How to “Educate a Child”: Reflections from policy and practice

On September 17, 2023, alongside the SDG Summit and UN General Assembly in New York, Mission 4.7—in partnership with the Education Above All Foundation and the Center for Sustainable Development at Columbia University—inaugurated the “Educate a Child” lecture series with a session focused on foundational learning in the 21st century, redefining education in the age of a climate crisis, and how we can provide quality education in inclusive ways. The series is designed to build upon the global dialogue and momentum created by the UN Transforming Education Summit in September 2022, and will be a space to explore the foundational, ethical, theoretical, and philosophical underpinnings of what Transformative Education entails to set the agenda for Transformative Education leading up to COP 28.

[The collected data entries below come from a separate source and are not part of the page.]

Lemma unregisterUser_spec_witness :
  unregisterUser (Sample.as_user "a@x.com") new_res Sample.world1
    = (Sent (Send 204),
       add_trace [UserRead None [("email", JStr "a@x.com")];
                  UserDelete Sample.alice; CacheDelete "user"]
         (set_cache ∅ (set_users [] Sample.world1)))
  ∧ unregisterUser (Sample.as_user "z@x.com") new_res Sample.world1
    = (Sent (Json 404 (error_body 404 "User not found")),
       add_trace [UserRead None [("email", JStr "z@x.com")]] Sample.world1).
Proof.
  split.
  - pose proof (unregisterUser_spec
      (Sample.as_user "a@x.com") new_res Sample.world1 (JStr "a@x.com")
      eq_refl eq_refl) as (_ & Hok).
    destruct (Hok Sample.alice eq_refl) as (Hrun & _).
    exact Hrun.
  - pose proof (unregisterUser_spec
      (Sample.as_user "z@x.com") new_res Sample.world1 (JStr "z@x.com")
      eq_refl eq_refl) as (Hno & _).
    exact (Hno eq_refl).
Defined.



Lemma registerUser_success_witness :
  let req := Sample.request "h-b" (Sample.credentials "b@x.com" "p2") in
  let o := Sample.payload "b@x.com" "p2" in
  let row := new_user_row Sample.world1 o (JStr "hashed:p2") in
  let w' := after_register (JStr "h-b") o (JStr "hashed:p2")
              Sample.invitation_b Sample.world1 in
  @registerUser Sample.services req new_res Sample.world1
    = (Sent (Send 204), w')
  ∧ users w' = [Sample.alice; row]
  ∧ invitations w' = []
  ∧ get row "password" = JStr "hashed:p2"
  ∧ get row "userRole" = JObj {[ "id" := JNum 1; "name" := JStr "User" ]}
  ∧ get row "email" = JStr "b@x.com".
Proof.
  cbv zeta.
  pose proof (@registerUser_success Sample.services
    (Sample.request "h-b" (Sample.credentials "b@x.com" "p2")) new_res
    Sample.world1 (Sample.payload "b@x.com" "p2") Sample.invitation_b
    (JStr "hashed:p2") eq_refl eq_refl eq_refl eq_refl eq_refl)
    as (_ & Hrun & _ & Hpw & Hrole & _ & Husers & Hinv & _).
  cbv zeta in *.
  split; [exact Hrun|]. split; [exact Husers|]. split; [exact Hinv|].
  split; [exact Hpw|]. split; [exact Hrole|]. reflexivity.
Defined.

The event began with opening remarks from Radhika Iyengar, Mission 4.7 Secretariat Chair and Director of Education at the Columbia University Center for Sustainable Development; Fahad Hamad Hassan Al- Sulaiti, CEO of the Education Above All Foundation; Ban Ki-moon, former UN Secretary-General and Mission 4.7 Patron; and Hugh McLean, Senior Advisor at NORRAG. They discussed the need to rethink what we mean by “foundational learning” in a world where students will need to face with increasingly complex challenges.

Results of a quick Mentimeter poll conducted during the session.

A high-level Ministerial Panel followed.

Ms. Udwin and Ministers Omalikeh and Henderson joined in person while Ministers Cole, Costa, and Pineda Rodriguez joined online.

Moderated by Leslee Udwin, Founder of Think Equal, the panel featured a wonderful discussion by the Hon. Claudiana Cole, Minister of Basic & Secondary Education of The Gambia; the Hon. João Costa, Minister of Education of Portugal; the Hon. Vince Henderson, Minister of Foreign Affairs of Dominica; the Hon. Jose Mauricio Pineda Rodriguez, Minister of Education of El Salvador; and the Hon. Conrad Omalikeh Sackey, Minister of Basic and Senior Secondary Education of Sierra Leone.

What bothers me the most is that, many times, these questions are phrased as, ‘Either we do literacy and numeracy, or we do social-emotional competencies. Either we do a knowledge-based curriculum, or we do a whole-child approach to the curriculum.’ But these things do not have to be disjunctive. The best way to put it is, we need it all.
— Hon. João Costa, Minister of Education, Portugal

Next, a technical panel, moderated by UNICEF’s Robert Jenkins, presented practitioner perspectives from Giovanni Bassu, Deputy Director of UNHCR New York; Harry Patrinos, Senior Adviser, Education, at The World Bank; Jo Bourne, Chief Technical Officer at the Global Partnership for Education; Rajeev Rajam, Founder & CEO of Globe From Home; and Urmila Sarkar Deputy Director of Programmes at Generation Unlimited.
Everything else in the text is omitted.